• **Problem**: Your answer should be an exact copy of the lines from the start of the entries to the line containing "Variable strip : string -> string.", both included.

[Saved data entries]
-------
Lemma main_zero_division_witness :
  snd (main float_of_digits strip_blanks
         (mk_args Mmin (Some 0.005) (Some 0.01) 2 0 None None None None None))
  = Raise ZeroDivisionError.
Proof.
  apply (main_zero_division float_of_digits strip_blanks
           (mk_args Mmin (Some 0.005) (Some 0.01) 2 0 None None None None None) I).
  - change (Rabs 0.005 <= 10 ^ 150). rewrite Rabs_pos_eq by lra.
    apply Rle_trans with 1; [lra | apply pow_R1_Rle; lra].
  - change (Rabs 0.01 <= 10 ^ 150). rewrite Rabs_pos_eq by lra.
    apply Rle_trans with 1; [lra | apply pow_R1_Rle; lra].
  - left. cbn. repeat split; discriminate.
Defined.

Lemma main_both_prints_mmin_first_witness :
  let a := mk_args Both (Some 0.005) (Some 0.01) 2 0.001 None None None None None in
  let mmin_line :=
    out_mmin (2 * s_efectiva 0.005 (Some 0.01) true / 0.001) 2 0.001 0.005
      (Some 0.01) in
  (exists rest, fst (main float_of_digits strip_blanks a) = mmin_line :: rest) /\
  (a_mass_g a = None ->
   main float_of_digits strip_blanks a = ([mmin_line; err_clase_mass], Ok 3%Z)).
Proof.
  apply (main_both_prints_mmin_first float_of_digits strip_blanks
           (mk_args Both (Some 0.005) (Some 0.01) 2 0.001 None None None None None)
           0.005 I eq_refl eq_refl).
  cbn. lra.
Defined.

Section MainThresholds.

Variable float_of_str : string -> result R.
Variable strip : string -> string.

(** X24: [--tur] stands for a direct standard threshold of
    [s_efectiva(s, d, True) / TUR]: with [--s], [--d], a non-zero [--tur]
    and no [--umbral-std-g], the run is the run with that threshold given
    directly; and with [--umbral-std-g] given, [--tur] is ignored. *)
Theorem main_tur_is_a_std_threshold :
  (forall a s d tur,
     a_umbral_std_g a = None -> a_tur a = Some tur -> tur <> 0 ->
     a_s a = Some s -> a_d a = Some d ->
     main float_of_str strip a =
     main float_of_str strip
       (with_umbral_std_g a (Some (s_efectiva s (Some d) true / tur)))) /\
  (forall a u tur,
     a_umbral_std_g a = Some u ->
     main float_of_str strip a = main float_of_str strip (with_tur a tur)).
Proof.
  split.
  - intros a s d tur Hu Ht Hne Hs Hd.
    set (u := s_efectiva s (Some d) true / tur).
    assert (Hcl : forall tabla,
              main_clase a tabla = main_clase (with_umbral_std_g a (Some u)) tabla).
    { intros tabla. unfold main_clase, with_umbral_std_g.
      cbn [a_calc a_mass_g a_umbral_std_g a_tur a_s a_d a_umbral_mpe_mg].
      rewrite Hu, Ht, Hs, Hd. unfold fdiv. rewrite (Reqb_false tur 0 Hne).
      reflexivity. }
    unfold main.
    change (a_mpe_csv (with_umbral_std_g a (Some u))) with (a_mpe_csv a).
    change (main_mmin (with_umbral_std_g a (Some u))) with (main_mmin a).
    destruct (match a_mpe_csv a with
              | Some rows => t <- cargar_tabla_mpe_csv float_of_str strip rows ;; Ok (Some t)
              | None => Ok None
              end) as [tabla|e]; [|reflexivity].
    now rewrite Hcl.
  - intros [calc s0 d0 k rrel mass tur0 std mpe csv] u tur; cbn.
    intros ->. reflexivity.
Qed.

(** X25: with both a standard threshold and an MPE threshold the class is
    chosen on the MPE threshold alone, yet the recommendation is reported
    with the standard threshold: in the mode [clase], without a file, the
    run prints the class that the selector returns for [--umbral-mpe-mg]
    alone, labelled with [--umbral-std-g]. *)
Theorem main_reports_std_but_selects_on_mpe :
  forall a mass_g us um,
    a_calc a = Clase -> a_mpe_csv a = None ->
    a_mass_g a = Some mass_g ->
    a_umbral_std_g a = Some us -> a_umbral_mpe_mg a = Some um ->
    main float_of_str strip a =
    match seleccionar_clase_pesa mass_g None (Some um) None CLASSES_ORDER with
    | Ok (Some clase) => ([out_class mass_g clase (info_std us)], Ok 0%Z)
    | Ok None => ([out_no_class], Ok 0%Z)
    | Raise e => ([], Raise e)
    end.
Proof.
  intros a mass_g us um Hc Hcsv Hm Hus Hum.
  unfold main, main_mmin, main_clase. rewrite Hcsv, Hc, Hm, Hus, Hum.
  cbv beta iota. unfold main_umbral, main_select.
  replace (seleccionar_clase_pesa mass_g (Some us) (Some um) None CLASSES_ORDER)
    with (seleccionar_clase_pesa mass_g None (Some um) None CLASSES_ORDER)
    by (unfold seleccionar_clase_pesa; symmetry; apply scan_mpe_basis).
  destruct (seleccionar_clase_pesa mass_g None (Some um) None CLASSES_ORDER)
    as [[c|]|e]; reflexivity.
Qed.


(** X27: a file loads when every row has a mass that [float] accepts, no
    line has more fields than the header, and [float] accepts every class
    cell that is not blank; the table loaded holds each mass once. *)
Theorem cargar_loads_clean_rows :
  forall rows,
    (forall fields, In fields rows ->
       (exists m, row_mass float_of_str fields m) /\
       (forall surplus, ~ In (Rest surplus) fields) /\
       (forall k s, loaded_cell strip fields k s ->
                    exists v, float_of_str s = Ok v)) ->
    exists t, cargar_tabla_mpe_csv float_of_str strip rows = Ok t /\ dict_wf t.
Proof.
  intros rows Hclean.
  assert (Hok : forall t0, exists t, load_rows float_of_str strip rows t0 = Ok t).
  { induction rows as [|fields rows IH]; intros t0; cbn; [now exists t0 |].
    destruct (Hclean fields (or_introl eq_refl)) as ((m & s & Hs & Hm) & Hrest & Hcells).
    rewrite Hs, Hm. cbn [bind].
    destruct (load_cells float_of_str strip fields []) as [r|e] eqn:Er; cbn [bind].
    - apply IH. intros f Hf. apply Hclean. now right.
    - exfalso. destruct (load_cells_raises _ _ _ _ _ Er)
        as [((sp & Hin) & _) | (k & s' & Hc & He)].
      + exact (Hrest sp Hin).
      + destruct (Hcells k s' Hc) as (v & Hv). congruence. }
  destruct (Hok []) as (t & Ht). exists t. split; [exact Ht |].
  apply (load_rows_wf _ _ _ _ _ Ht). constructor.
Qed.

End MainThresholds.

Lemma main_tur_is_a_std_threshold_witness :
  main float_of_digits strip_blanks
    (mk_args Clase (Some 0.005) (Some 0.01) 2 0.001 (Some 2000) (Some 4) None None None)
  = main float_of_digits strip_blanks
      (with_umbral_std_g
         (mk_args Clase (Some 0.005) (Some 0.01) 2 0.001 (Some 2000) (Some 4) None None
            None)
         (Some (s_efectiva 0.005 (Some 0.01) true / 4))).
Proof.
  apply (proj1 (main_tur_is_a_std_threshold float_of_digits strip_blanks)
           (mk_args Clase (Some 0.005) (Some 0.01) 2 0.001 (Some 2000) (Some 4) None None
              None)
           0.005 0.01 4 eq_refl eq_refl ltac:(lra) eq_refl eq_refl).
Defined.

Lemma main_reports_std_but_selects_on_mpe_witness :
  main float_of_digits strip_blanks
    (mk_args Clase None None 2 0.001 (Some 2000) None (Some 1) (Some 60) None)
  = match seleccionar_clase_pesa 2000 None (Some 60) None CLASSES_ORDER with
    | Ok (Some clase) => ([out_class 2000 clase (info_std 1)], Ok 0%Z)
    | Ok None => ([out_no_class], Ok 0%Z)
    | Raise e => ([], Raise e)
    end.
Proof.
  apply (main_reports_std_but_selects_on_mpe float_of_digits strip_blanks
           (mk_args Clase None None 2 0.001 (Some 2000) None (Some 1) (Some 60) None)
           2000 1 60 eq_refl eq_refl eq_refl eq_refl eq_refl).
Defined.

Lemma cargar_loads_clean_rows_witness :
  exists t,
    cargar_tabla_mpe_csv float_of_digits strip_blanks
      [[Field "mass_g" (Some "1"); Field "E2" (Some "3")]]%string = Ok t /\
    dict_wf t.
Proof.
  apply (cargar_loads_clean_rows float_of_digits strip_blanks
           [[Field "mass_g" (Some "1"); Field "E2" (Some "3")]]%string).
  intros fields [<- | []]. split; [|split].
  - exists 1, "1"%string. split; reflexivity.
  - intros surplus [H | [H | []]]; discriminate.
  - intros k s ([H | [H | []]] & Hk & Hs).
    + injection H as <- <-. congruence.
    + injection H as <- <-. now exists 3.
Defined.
-------
• **Answer area**:
Lemma main_zero_division_witness :
  snd (main float_of_digits strip_blanks
         (mk_args Mmin (Some 0.005) (Some 0.01) 2 0 None None None None None))
  = Raise ZeroDivisionError.
Proof.
  apply (main_zero_division float_of_digits strip_blanks
           (mk_args Mmin (Some 0.005) (Some 0.01) 2 0 None None None None None) I).
  - change (Rabs 0.005 <= 10 ^ 150). rewrite Rabs_pos_eq by lra.
    apply Rle_trans with 1; [lra | apply pow_R1_Rle; lra].
  - change (Rabs 0.01 <= 10 ^ 150). rewrite Rabs_pos_eq by lra.
    apply Rle_trans with 1; [lra | apply pow_R1_Rle; lra].
  - left. cbn. repeat split; discriminate.
Defined.

Lemma main_both_prints_mmin_first_witness :
  let a := mk_args Both (Some 0.005) (Some 0.01) 2 0.001 None None None None None in
  let mmin_line :=
    out_mmin (2 * s_efectiva 0.005 (Some 0.01) true / 0.001) 2 0.001 0.005
      (Some 0.01) in
  (exists rest, fst (main float_of_digits strip_blanks a) = mmin_line :: rest) /\
  (a_mass_g a = None ->
   main float_of_digits strip_blanks a = ([mmin_line; err_clase_mass], Ok 3%Z)).
Proof.
  apply (main_both_prints_mmin_first float_of_digits strip_blanks
           (mk_args Both (Some 0.005) (Some 0.01) 2 0.001 None None None None None)
           0.005 I eq_refl eq_refl).
  cbn. lra.
Defined.

Section MainThresholds.

Variable float_of_str : string -> result R.
Variable strip : string -> string.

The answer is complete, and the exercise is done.